● **WORK TO COMPLETE**: Every line from the first one in the listing down to the line with "test_serdeser_aux codec_IpAddr (IpV6" should be restated word for word.

● **THE DATA**:

================

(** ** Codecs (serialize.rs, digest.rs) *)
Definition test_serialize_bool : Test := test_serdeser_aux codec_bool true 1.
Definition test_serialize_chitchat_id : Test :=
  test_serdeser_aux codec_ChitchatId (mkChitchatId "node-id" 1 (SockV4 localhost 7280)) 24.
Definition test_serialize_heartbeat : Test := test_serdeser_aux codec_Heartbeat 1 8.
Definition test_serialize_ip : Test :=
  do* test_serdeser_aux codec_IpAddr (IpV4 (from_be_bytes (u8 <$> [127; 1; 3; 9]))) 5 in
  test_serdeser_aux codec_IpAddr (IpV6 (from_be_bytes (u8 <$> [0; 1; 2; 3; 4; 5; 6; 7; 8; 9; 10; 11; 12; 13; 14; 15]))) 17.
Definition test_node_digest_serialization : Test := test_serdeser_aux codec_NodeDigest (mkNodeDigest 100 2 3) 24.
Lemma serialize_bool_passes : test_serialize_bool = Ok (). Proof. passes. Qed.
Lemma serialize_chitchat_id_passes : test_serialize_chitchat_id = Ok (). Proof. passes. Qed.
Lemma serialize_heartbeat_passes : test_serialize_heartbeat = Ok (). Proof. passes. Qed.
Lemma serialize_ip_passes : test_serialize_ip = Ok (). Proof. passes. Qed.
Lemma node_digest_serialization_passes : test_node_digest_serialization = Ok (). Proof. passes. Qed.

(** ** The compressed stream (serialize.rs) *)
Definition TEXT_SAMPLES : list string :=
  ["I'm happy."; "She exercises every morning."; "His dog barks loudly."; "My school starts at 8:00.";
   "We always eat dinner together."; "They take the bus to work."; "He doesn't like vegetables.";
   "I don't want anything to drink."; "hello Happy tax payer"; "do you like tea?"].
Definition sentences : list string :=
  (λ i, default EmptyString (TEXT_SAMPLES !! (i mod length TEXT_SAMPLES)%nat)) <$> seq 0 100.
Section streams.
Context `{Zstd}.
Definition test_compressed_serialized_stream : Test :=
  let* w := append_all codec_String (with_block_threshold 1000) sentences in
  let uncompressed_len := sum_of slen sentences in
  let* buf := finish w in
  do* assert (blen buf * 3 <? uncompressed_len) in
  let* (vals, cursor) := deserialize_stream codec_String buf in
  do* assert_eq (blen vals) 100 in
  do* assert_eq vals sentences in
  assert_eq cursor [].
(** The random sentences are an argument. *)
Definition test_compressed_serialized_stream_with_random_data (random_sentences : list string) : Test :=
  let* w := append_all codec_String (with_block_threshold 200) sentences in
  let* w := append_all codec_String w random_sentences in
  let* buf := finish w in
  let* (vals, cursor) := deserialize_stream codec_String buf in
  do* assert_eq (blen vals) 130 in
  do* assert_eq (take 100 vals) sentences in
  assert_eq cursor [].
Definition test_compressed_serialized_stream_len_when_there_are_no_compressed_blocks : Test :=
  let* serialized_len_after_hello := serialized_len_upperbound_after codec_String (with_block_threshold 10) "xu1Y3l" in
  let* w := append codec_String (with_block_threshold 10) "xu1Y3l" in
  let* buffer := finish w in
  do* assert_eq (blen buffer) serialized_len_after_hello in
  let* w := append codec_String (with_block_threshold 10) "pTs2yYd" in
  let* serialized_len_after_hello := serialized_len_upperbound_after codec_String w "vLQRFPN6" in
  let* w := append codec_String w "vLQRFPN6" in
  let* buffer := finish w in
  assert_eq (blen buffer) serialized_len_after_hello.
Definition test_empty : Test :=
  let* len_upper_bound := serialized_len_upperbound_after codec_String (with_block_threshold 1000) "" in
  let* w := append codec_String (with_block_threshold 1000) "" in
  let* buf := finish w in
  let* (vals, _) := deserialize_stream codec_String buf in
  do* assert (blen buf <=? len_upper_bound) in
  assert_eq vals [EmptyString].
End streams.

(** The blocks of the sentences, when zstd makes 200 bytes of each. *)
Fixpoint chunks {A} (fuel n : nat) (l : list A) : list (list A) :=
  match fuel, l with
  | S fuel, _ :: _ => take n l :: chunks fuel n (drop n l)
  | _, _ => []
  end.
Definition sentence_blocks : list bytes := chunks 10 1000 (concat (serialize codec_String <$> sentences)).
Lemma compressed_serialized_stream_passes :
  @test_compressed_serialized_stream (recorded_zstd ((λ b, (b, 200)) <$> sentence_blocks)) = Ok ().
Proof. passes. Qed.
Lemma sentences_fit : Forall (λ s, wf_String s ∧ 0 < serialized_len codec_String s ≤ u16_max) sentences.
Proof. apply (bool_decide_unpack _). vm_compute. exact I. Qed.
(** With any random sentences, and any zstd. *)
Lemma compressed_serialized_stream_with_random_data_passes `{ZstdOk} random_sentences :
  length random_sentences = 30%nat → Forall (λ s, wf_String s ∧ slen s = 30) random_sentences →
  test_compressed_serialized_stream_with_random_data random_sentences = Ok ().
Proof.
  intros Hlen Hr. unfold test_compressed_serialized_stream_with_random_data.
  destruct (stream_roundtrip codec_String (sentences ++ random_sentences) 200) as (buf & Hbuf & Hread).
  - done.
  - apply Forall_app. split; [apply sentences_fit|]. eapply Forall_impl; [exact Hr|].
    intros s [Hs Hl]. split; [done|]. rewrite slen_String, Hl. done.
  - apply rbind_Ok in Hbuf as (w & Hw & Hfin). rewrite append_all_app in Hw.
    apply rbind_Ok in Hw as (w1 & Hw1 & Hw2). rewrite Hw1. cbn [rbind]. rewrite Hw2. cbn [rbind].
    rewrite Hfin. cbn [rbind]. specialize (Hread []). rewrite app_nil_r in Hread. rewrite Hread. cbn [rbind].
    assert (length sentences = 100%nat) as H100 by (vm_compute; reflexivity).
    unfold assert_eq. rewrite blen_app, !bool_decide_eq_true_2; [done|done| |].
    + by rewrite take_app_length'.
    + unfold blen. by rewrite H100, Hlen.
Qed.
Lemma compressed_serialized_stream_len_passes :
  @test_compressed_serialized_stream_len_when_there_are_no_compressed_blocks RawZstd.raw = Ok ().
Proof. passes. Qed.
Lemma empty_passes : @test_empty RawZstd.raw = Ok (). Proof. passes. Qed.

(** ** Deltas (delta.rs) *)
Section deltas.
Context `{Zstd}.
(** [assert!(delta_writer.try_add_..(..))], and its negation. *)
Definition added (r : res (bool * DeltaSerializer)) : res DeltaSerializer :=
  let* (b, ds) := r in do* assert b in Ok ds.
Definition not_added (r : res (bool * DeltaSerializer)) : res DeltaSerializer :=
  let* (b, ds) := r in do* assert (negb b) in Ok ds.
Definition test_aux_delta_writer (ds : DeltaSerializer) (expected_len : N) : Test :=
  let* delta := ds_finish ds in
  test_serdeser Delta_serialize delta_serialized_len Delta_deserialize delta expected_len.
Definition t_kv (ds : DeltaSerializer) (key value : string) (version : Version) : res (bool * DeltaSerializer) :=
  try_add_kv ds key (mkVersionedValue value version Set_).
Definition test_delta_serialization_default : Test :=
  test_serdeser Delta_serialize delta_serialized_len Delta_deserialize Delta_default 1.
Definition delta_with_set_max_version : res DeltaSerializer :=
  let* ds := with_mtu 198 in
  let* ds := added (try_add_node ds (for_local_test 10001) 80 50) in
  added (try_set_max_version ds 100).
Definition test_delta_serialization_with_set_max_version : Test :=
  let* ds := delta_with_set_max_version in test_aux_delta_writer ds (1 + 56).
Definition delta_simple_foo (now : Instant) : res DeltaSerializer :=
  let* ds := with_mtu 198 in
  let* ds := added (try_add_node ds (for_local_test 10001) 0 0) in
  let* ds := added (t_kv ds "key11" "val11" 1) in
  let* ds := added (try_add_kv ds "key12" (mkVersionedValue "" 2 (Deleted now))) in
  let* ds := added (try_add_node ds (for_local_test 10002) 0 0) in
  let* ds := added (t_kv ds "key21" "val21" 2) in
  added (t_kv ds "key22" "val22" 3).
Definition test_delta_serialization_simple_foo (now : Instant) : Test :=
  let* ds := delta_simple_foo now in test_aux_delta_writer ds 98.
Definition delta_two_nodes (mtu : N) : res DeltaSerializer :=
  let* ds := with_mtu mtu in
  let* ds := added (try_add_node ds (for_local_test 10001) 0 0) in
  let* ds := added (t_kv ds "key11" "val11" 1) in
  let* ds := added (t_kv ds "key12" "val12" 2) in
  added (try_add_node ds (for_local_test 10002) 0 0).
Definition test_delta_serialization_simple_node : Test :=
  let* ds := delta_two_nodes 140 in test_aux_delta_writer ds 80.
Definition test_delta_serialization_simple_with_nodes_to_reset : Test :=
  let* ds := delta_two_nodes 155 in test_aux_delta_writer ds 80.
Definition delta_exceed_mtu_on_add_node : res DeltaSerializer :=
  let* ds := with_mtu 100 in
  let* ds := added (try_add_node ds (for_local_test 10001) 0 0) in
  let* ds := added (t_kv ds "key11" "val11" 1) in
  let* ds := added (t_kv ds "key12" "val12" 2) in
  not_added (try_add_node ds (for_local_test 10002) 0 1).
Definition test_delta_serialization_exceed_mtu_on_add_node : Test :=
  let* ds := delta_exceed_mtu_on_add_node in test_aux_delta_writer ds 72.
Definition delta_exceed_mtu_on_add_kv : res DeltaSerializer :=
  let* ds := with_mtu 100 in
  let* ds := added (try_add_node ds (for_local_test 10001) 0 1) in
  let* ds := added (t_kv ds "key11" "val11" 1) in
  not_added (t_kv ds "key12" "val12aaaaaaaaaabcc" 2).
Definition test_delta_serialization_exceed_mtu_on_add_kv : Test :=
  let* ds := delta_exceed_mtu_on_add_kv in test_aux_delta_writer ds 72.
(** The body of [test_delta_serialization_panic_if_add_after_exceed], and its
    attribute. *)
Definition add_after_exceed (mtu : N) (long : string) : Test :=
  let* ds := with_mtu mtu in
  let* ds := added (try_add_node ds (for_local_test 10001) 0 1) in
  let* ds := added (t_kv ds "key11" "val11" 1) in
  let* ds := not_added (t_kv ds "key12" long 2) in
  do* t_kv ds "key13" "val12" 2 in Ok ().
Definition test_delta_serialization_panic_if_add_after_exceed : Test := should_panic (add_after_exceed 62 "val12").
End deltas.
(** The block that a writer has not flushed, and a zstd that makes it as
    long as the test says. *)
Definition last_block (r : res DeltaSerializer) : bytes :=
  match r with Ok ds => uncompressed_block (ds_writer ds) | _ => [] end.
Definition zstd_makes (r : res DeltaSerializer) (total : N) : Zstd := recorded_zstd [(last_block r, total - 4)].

================

● **RESULT BELOW**:
(** ** Codecs (serialize.rs, digest.rs) *)
Definition test_serialize_bool : Test := test_serdeser_aux codec_bool true 1.
Definition test_serialize_chitchat_id : Test :=
  test_serdeser_aux codec_ChitchatId (mkChitchatId "node-id" 1 (SockV4 localhost 7280)) 24.
Definition test_serialize_heartbeat : Test := test_serdeser_aux codec_Heartbeat 1 8.
Definition test_serialize_ip : Test :=
  do* test_serdeser_aux codec_IpAddr (IpV4 (from_be_bytes (u8 <$> [127; 1; 3; 9]))) 5 in
  test_serdeser_aux codec_IpAddr (IpV6 (from_be_bytes (u8 <$> [0; 1; 2; 3; 4; 5; 6; 7; 8; 9; 10; 11; 12; 13; 14; 15]))) 17.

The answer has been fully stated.